◆ **Problem description**:
Each line of the listing below, from the very first to the one that contains "which the running", is to be retyped exactly as it stands.
#####
(** [readonlyHandler], [twopcHandler], [throttleHandler] *)
Definition readonlyHandler (body : option json) (s : Server) : Server * Z :=
  match DecodeJsonPayload (get dec_bool "readonly" false) body with Ok b => (SetReadOnly b s, http200) | _ => (s, http500) end.
Definition twopcHandler (body : option json) (s : Server) : Server * Z :=
  match DecodeJsonPayload (get dec_bool "twopc" false) body with Ok b => (SetTwoPC b s, http200) | _ => (s, http500) end.
Definition throttleHandler (body : option json) (s : Server) : Server * Z :=
  match DecodeJsonPayload (get dec_int "limits" 0) body with Ok n => (SetThrottle n s, http200) | _ => (s, http500) end.
(** [statusHandler], [RestAPIAddressHandler] *)
Definition statusHandler (s : Server) : json := JObj [("readonly", JBool (svReadOnly s))].
Definition RestAPIAddressHandler (s : Server) : json := JObj [("address", JStr (PeerAddress s))].

(** [NewProxy] with the configuration that was loaded *)
Definition NewProxy (c : Conf) (file : option json) : Server := mkServer c file (NewIPTable (pfIPS (cfProxy c))) false 0.
End handlers.
(** C27: Settings survive a restart. Whatever requests a proxy has served
    since it loaded a configuration whose numbers fit their types, a request
    to the configuration handler that is answered 200 leaves the proxy with
    the values it names, every other setting but the allow list kept, the
    table of addresses rebuilt from the list of the request, and a file from
    which the running configuration is loaded again, field by field, except
    that an empty address for the peers becomes 127.0.0.1:8080 ([reloaded]). A
    body that cannot be decoded changes nothing; a write that cannot start
    leaves the file and a torn write a file that cannot be loaded, both
    answered 500. *)
Theorem settings_durable c file rs o body s s' status :
  conf_ok c -> s = serve_all rs (NewProxy c file) -> radonConfigHandler o body s = (s', status) ->
  match DecodeJsonPayload radon_params body with
  | Ok p =>
      svConf s' = requested p (svConf s) /\ svIPTable s' = fst (IPTable_Refresh (rpAllowIP p))
      /\ svReadOnly s' = svReadOnly s /\ svLimit s' = svLimit s
      /\ match o with
         | IoOk => status = http200 /\ config_LoadConfig (svFile s') = Ok (reloaded (svConf s'))
         | IoFail => status = http500 /\ svFile s' = svFile s
         | IoTorn => status = http500 /\ config_LoadConfig (svFile s') = Err CfFile
         end
  | _ => s' = s /\ status = http500
  end.
Proof.
  intros Hc -> H. pose proof (serve_all_ok rs (NewProxy c file) Hc) as Hs. revert H Hs. generalize (serve_all rs (NewProxy c file)). intros s H Hs.
  unfold radonConfigHandler in H. destruct (DecodeJsonPayload _ _) as [p|e|] eqn:Hd; [|by injection H as <- <-|by injection H as <- <-].
  assert (conf_ok (requested p (svConf s))) as Hr by (eapply requested_ok; [by eapply decoded_ok | done]).
  rewrite apply_params_requested in H. destruct o; injection H as <- <-; repeat split; try done. by apply config_reload.
Qed.
(* ===== verification/ListingProps.v ===== *)
(** * Properties of the listings *)
From S2P Require Import Prelude GoStd Config Pool Xcontext Partition Compute Router Frm Scatter Txn Session Shift Admin Privilege Auth Settings Listing.
Open Scope string_scope.
Open Scope list_scope.
Open Scope Z_scope.

(** ** Queries *)
Definition in_progress (es : list QExec) : list QueryDetail := omap (fun e => match e with QRun qd => Some qd | _ => None end) es.
Definition begun (es : list QExec) : nat := length (omap (fun e => match e with QRun _ | QDone => Some tt | _ => None end) es).
Definition details (qz : Queryz) : list QueryDetail := snd <$> map_to_list (qzDetails qz).

(** The table holds the running queries under their ids, which are the counter's. *)
Definition qz_inv (s : Queryz * list QExec) : Prop :=
  details (fst s) ≡ₚ in_progress (snd s)
  /\ qzID (fst s) = Z.of_nat (begun (snd s))
  /\ map_Forall (fun id qd => qdID qd = id /\ 1 <= id <= qzID (fst s)) (qzDetails (fst s)).

Lemma begun_length es : (begun es <= length es)%nat.
Proof. unfold begun. induction es as [|[] es IH]; cbn; lia. Qed.
Lemma begun_app l1 l2 : begun (l1 ++ l2) = (begun l1 + begun l2)%nat.
Proof. unfold begun. by rewrite omap_app, length_app. Qed.
Lemma begun_cons e l : begun (e :: l) = (match e with QRun _ | QDone => 1 | _ => 0 end + begun l)%nat.
Proof. by destruct e. Qed.

Lemma lookup_split {A} (l : list A) i x : l !! i = Some x -> exists l1 l2, l = l1 ++ x :: l2 /\ forall y, <[i := y]> l = l1 ++ y :: l2.
Proof.
  intros H. exists (take i l), (drop (S i) l). pose proof (lookup_lt_Some _ _ _ H). split; [by rewrite take_drop_middle|].
  intros y. by apply insert_take_drop.
Qed.

Lemma add_inv qz l1 qd l2 : Z.of_nat (length (l1 ++ QWait qd :: l2)) < 2 ^ 64 -> qz_inv (qz, l1 ++ QWait qd :: l2) ->
  let (qz', qd') := queryz_Add qd qz in qz_inv (qz', l1 ++ QRun qd' :: l2).
Proof.
  intros Hlen (Hd & Hid & Hk). cbn [fst snd] in *.
  assert (wrap 64 (qzID qz + 1) = qzID qz + 1) as Hw.
  { unfold wrap. apply Z.mod_small. rewrite Hid, begun_app, begun_cons. rewrite length_app in Hlen. cbn in Hlen.
    pose proof (begun_length l1). pose proof (begun_length l2). lia. }
  unfold queryz_Add. cbv zeta. rewrite Hw.
  assert (qzDetails qz !! (qzID qz + 1) = None) as Hnone.
  { destruct (qzDetails qz !! (qzID qz + 1)) as [q|] eqn:Hq; [|done]. apply Hk in Hq as [_ Hq]. lia. }
  split; [|split]; cbn [fst snd qzID qzDetails queryz_Remove].
  - unfold details. cbn. rewrite map_to_list_insert by done. cbn. unfold details in Hd. rewrite Hd. unfold in_progress. rewrite !omap_app. cbn. by apply Permutation_middle.
  - rewrite Hid, !begun_app, !begun_cons. lia.
  - apply map_Forall_insert; [done|]. split; [cbn; lia|]. eapply map_Forall_impl; [exact Hk|]. cbn. intros id q [H1 H2]. split; [done|lia].
Qed.
Lemma remove_inv qz l1 qd l2 : qz_inv (qz, l1 ++ QRun qd :: l2) -> qz_inv (queryz_Remove qd qz, l1 ++ QDone :: l2).
Proof.
  intros (Hd & Hid & Hk). cbn [fst snd] in *.
  assert (qzDetails qz !! qdID qd = Some qd) as Hq.
  { assert (qd ∈ details qz) as Hin. { rewrite Hd. unfold in_progress. rewrite omap_app. cbn. apply elem_of_app. right. left. }
    unfold details in Hin. apply list_elem_of_fmap in Hin as ([id q] & -> & Hin). apply elem_of_map_to_list in Hin. cbn.
    by rewrite (proj1 (Hk _ _ Hin)). }
  split; [|split]; cbn [fst snd qzID qzDetails queryz_Remove].
  - unfold details in *. cbn. rewrite <- (map_to_list_delete _ _ _ Hq) in Hd. cbn in Hd. unfold in_progress in *. rewrite omap_app in *. cbn in *.
    by apply Permutation_cons_app_inv in Hd.
  - by rewrite Hid, !begun_app, !begun_cons.
  - by apply map_Forall_delete.
Qed.
Lemma execs_step_inv i s : Z.of_nat (length (snd s)) < 2 ^ 64 -> qz_inv s -> qz_inv (execs_step i s) /\ length (snd (execs_step i s)) = length (snd s).
Proof.
  destruct s as [qz es]. cbn. intros Hlen Hinv. unfold execs_step. cbn. destruct (es !! i) as [e|] eqn:He; [|done].
  apply lookup_split in He as (l1 & l2 & -> & Hins).
  assert (forall e', in_progress [e] = [] -> in_progress [e'] = [] -> begun [e'] = begun [e] ->
    qz_inv (qz, l1 ++ e' :: l2) /\ length (l1 ++ e' :: l2) = length (l1 ++ e :: l2)) as Hsame.
  { intros e' H1 H2 H3. split; [|by rewrite !length_app]. destruct Hinv as (Hd & Hid & Hk). split; [|split]; cbn [fst snd] in *; [| |done].
    - rewrite Hd. unfold in_progress in *. rewrite !omap_app. change (e :: l2) with ([e] ++ l2). change (e' :: l2) with ([e'] ++ l2).
      by rewrite !omap_app, H1, H2.
    - rewrite Hid, !begun_app. change (e :: l2) with ([e] ++ l2). change (e' :: l2) with ([e'] ++ l2). rewrite !begun_app. lia. }
  destruct e as [qd|qd| |qd|qd|]; cbn -[queryz_Add].
  - pose proof (add_inv _ _ _ _ Hlen Hinv) as H. destruct (queryz_Add qd qz) as [qz' qd']. rewrite Hins. split; [done|]. cbn [snd]. by rewrite !length_app.
  - rewrite Hins. split; [by apply remove_inv|]. cbn [snd]. by rewrite !length_app.
  - rewrite Hins. done.
  - rewrite Hins. by apply Hsame.
  - rewrite Hins. by apply Hsame.
  - rewrite Hins. done.
Qed.
Lemma execs_run_inv sched s : Z.of_nat (length (snd s)) < 2 ^ 64 -> qz_inv s -> qz_inv (execs_run sched s).
Proof.
  revert s. induction sched as [|i sched IH]; intros s Hlen Hinv; [done|]. cbn.
  destruct (execs_step_inv i s Hlen Hinv) as [H1 H2]. apply IH; [lia|done].
Qed.
(** Before and after its query. *)
Definition waiting (e : QExec) : Prop := match e with QWait _ | QSWait _ => True | _ => False end.
Definition ended (e : QExec) : Prop := match e with QDone | QSDone => True | _ => False end.
Lemma in_progress_waiting es : Forall waiting es -> in_progress es = [].
Proof. induction 1 as [|[] es He _ IH]; try done. Qed.
Lemma in_progress_ended es : Forall ended es -> in_progress es = [].
Proof. induction 1 as [|[] es He _ IH]; try done. Qed.
Lemma begun_waiting es : Forall waiting es -> begun es = 0%nat.
Proof. induction 1 as [|[] es He _ IH]; try done. Qed.

(** What runs at a place is the query that waited there, with an id if it is
    executed for its whole result. *)
Definition same_query (a b : QueryDetail) : Prop :=
  qdConn a = qdConn b /\ qdAddress a = qdAddress b /\ qdQuery a = qdQuery b /\ qdStart a = qdStart b.
Definition goes_on (e0 e : QExec) : Prop :=
  match e0 with
  | QWait qd => match e with QWait q | QRun q => same_query q qd | QDone => True | _ => False end
  | QSWait qd => match e with QSWait q | QSRun q => same_query q qd | QSDone => True | _ => False end
  | _ => True
  end.
Lemma execs_run_from es0 sched s : Forall2 goes_on es0 (snd s) -> Forall2 goes_on es0 (snd (execs_run sched s)).
Proof.
  revert s. induction sched as [|i sched IH]; intros [qz es] H; [done|]. cbn [execs_run foldl]. apply IH. unfold execs_step. cbn.
  destruct (es !! i) as [e|] eqn:He; [|done]. destruct (Forall2_lookup_r _ _ _ _ _ H He) as (e0 & He0 & Hq).
  rewrite <- (list_insert_id es0 i e0 He0). destruct e; cbn; apply Forall2_insert; try done; by destruct e0.
Qed.
Lemma goes_on_start es : Forall waiting es -> Forall2 goes_on es es.
Proof. intros H. apply Forall_Forall2_diag. eapply Forall_impl; [exact H|]. by intros []. Qed.

Lemma substring_length n s : (String.length (String.substring 0 n s) <= n)%nat.
Proof. revert s. induction n as [|n IH]; intros [|c s]; cbn; try lia. specialize (IH s). lia. Qed.
(** A query is shown up to 256 bytes, and a mark. *)
Lemma NewQueryDetail_total {E} conn address query now : exists qd, NewQueryDetail (E := E) conn address query now = Ok qd
  /\ qdID qd = 0 /\ (String.length (qdQuery qd) <= 268)%nat.
Proof.
  unfold NewQueryDetail, TruncateQuery. change (256 =? 0) with false. cbn [orb]. destruct (_ <=? _) eqn:Hl.
  - eexists. split; [reflexivity|]. cbn. split; [done|]. lia.
  - change (256 <? 0) with false. eexists. split; [reflexivity|]. split; [done|]. cbn [qdQuery]. rewrite string_length_app.
    pose proof (substring_length (Z.to_nat 256) query). cbn [String.length]. lia.
Qed.

Section props.
Context `{SK : SortKey, SKO : !SortKeyOk SK, DI : DrvInfo}.

(** C34: The list of running queries is exact for queries that are executed for
    their whole result.  However the goroutines interleave (those of
    [ExecuteWithLimits] enter their query, send it and remove it, those of
    [ExecuteStreamFetch] send and read theirs without entering it), as long as
    there are fewer than 2^64 of them the rows are, one for one, the queries
    that [ExecuteWithLimits] is executing at that moment, with the connection,
    address, text and start of each, in the order of their starts; when all
    have ended there is none.  Streamed queries are not among them
    ([streamed_not_listed]). *)
Theorem queryz_exact now es0 sched qz es :
  Z.of_nat (length es0) < 2 ^ 64 -> Forall waiting es0 -> execs_run sched (NewQueryz, es0) = (qz, es) ->
  GetQueryzRows now qz ≡ₚ query_row now <$> in_progress es
  /\ StronglySorted (fun a b => qrStart a <= qrStart b) (GetQueryzRows now qz)
  /\ Forall2 goes_on es0 es
  /\ (Forall ended es -> GetQueryzRows now qz = []).
Proof.
  intros Hlen Hw Hrun. assert (qz_inv (qz, es)) as (Hd & _ & _).
  { rewrite <- Hrun. apply execs_run_inv; cbn [snd]; [done|].
    split; [|split]; cbn [fst snd]; [by rewrite in_progress_waiting|by rewrite begun_waiting|]. apply map_Forall_empty. }
  cbn in Hd. assert (GetQueryzRows now qz ≡ₚ query_row now <$> in_progress es) as Hp.
  { unfold GetQueryzRows. rewrite sort_key_perm. by apply fmap_Permutation. }
  split; [done|]. split; [apply sort_key_sorted|]. split.
  - pose proof (execs_run_from es0 sched (NewQueryz, es0) (goes_on_start es0 Hw)) as H. by rewrite Hrun in H.
  - intros Hdone. rewrite (in_progress_ended _ Hdone) in Hp. by apply Permutation_nil_r in Hp.
Qed.

Lemma filter_every {A} (l : list A) : filter (fun _ => true || false = true) l = l.
Proof. induction l as [|x l IH]; [done|]. rewrite filter_cons_True by done. by rewrite IH. Qed.
(** The sessions a user may see *)
Definition visible (p : PrivSt) (user : string) (ss : session) : bool := IsSuperPriv user p || bool_decide (dvUser (seDrv ss) = user).
Lemma listed_all now (m : gmap Z session) : Snapshot now m ≡ₚ sess_info now <$> (snd <$> map_to_list m).
Proof. unfold Snapshot. apply sort_key_perm. Qed.

(** A user sees its own sessions, and only a user with the super
    privilege the others.  SHOW PROCESSLIST always answers, with one row for
    every session the user may see and no other, in the order of the ids;
    SHOW QUERYZ and SHOW TXNZ, which show the statements and transactions of
    every user, are refused without the privilege. *)
Theorem listings_private p user now (m : gmap Z session) (qz : Queryz) (tz : gmap Z (Txn * Z)) stamp span :
  (exists infos, handleShowProcesslist p user now m = Ok (process_row <$> infos)
     /\ infos ≡ₚ sess_info now <$> filter (fun ss => visible p user ss = true) (snd <$> map_to_list m)
     /\ StronglySorted (fun a b => ssID a <= ssID b) infos)
  /\ (IsSuperPriv user p = false -> handleShowQueryz stamp span p user now qz = Err LsDenied /\ handleShowTxnz stamp span p user now tz = Err LsDenied).
Proof.
  split.
  - unfold handleShowProcesslist, visible. destruct (IsSuperPriv user p); eexists (_ : list SessInfo); (split; [reflexivity|]); (split; [|apply sort_key_sorted]).
    + rewrite listed_all. f_equiv. by rewrite filter_every.
    + unfold SnapshotUser. rewrite sort_key_perm. f_equiv. apply reflexive_eq, list_filter_iff. intros ss. cbn. by rewrite bool_decide_eq_true.
  - intros H. unfold handleShowQueryz, handleShowTxnz. by rewrite H.
Qed.
End props.

(** ** Examples *)
Definition by_key {A} (key : A -> Z) (a b : A) : Prop := key a <= key b.
#[export] Instance by_key_dec {A} (key : A -> Z) : RelDecision (by_key key) := fun a b => decide_rel Z.le _ _.
#[export] Instance by_key_total {A} (key : A -> Z) : Total (by_key key).
Proof. intros a b. unfold by_key. lia. Qed.
#[export] Instance by_key_trans {A} (key : A -> Z) : Transitive (by_key key).
Proof. intros a b c. unfold by_key. lia. Qed.
#[export] Instance merge_key : SortKey := {| sort_key A key l := merge_sort (by_key key) l |}.
#[export] Instance merge_key_ok : SortKeyOk merge_key.
Proof. split; intros A key l; [apply merge_sort_Permutation|]. apply (StronglySorted_merge_sort (by_key key)). Qed.
Definition no_info : DrvInfo := {| drv_addr _ := "h"; drv_schema _ := "d" |}.
Definition detail_example (conn start : Z) : QueryDetail := mkQueryDetail 0 conn "b1" "select 1" start.

Lemma queryz_exact_witness :
  let es0 := [QWait (detail_example 7 30); QWait (detail_example 8 20); QWait (detail_example 9 10); QSWait (detail_example 5 15)] in
  exists qz es, execs_run [0; 1; 3; 0; 2]%nat (NewQueryz, es0) = (qz, es)
    /\ (qrConnID <$> GetQueryzRows 50 qz) = [9; 8] /\ GetQueryzRows 50 qz ≡ₚ query_row 50 <$> in_progress es.
Proof.
  intros es0. do 2 eexists. split; [reflexivity|]. split; [vm_compute; reflexivity|].
  exact (proj1 (queryz_exact 50 es0 [0; 1; 3; 0; 2]%nat _ _ ltac:(done) ltac:(repeat constructor) eq_refl)).
Defined.

(** A streamed query runs and is not listed. *)
Theorem streamed_not_listed qd now : exists qz,
  execs_run [0]%nat (NewQueryz, [QSWait qd]) = (qz, [QSRun qd]) /\ GetQueryzRows now qz = [].
Proof. eexists. split; reflexivity. Qed.
Definition sess_example (id : Z) (user : string) : session := mkSession None "" (mkDrv id user 0) 0 0 None.
Lemma listings_private_witness :
  let p := mkPrivSt ∅ [] [] in let m : gmap Z session := list_to_map [(1, sess_example 1 "a"); (2, sess_example 2 "b")] in
  IsSuperPriv "a" p = false
  /\ (exists infos, @handleShowProcesslist merge_key no_info p "a" 5 m = Ok (process_row <$> infos) /\ infos = [mkSessInfo 1 "a" "h" "d" "Sleep" 5 "" ""])
  /\ @handleShowQueryz merge_key Itoa Itoa p "a" 5 NewQueryz = Err LsDenied.
Proof.
  intros p m. split; [reflexivity|].
  destruct (@listings_private merge_key merge_key_ok no_info p "a" 5 m NewQueryz ∅ Itoa Itoa) as [_ Hq].
  split; [by exists [mkSessInfo 1 "a" "h" "d" "Sleep" 5 "" ""]|]. exact (proj1 (Hq eq_refl)).
Defined.

(** The pool of a backend without an address is nil, and SHOW STATUS panics on it. *)
Lemma no_address_status_panics {E} conf s1 s2 now : bcAddress conf = "" -> poolz_JSON (E := E) (NewPoolz conf s1 s2 now) = Panic.
Proof. intros H. unfold poolz_JSON, NewPoolz, NewPool. cbn. by rewrite decide_True. Qed.
(** A user without the privilege is refused before anything is sent. *)
Lemma show_status_denied `{R : MapRange, SV : Servers} text rates p user sv s :
  IsSuperPriv user p = false -> handleShowStatus text rates p user sv s = (Err (AdDenied user), s).
Proof. intros H. unfold handleShowStatus. by rewrite H. Qed.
#####
◆ **Output**:
(** [readonlyHandler], [twopcHandler], [throttleHandler] *)
Definition readonlyHandler (body : option json) (s : Server) : Server * Z :=
  match DecodeJsonPayload (get dec_bool "readonly" false) body with Ok b => (SetReadOnly b s, http200) | _ => (s, http500) end.
Definition twopcHandler (body : option json) (s : Server) : Server * Z :=
  match DecodeJsonPayload (get dec_bool "twopc" false) body with Ok b => (SetTwoPC b s, http200) | _ => (s, http500) end.
Definition throttleHandler (body : option json) (s : Server) : Server * Z :=
  match DecodeJsonPayload (get dec_int "limits" 0) body with Ok n => (SetThrottle n s, http200) | _ => (s, http500) end.
(** [statusHandler], [RestAPIAddressHandler] *)
Definition statusHandler (s : Server) : json := JObj [("readonly", JBool (svReadOnly s))].
Definition RestAPIAddressHandler (s : Server) : json := JObj [("address", JStr (PeerAddress s))].

(** [NewProxy] with the configuration that was loaded *)
Definition NewProxy (c : Conf) (file : option json) : Server := mkServer c file (NewIPTable (pfIPS (cfProxy c))) false 0.
End handlers.
(** C27: Settings survive a restart. Whatever requests a proxy has served
    since it loaded a configuration whose numbers fit their types, a request
    to the configuration handler that is answered 200 leaves the proxy with
    the values it names, every other setting but the allow list kept, the
    table of addresses rebuilt from the list of the request, and a file from
    which the running configuration is loaded again, field by field, except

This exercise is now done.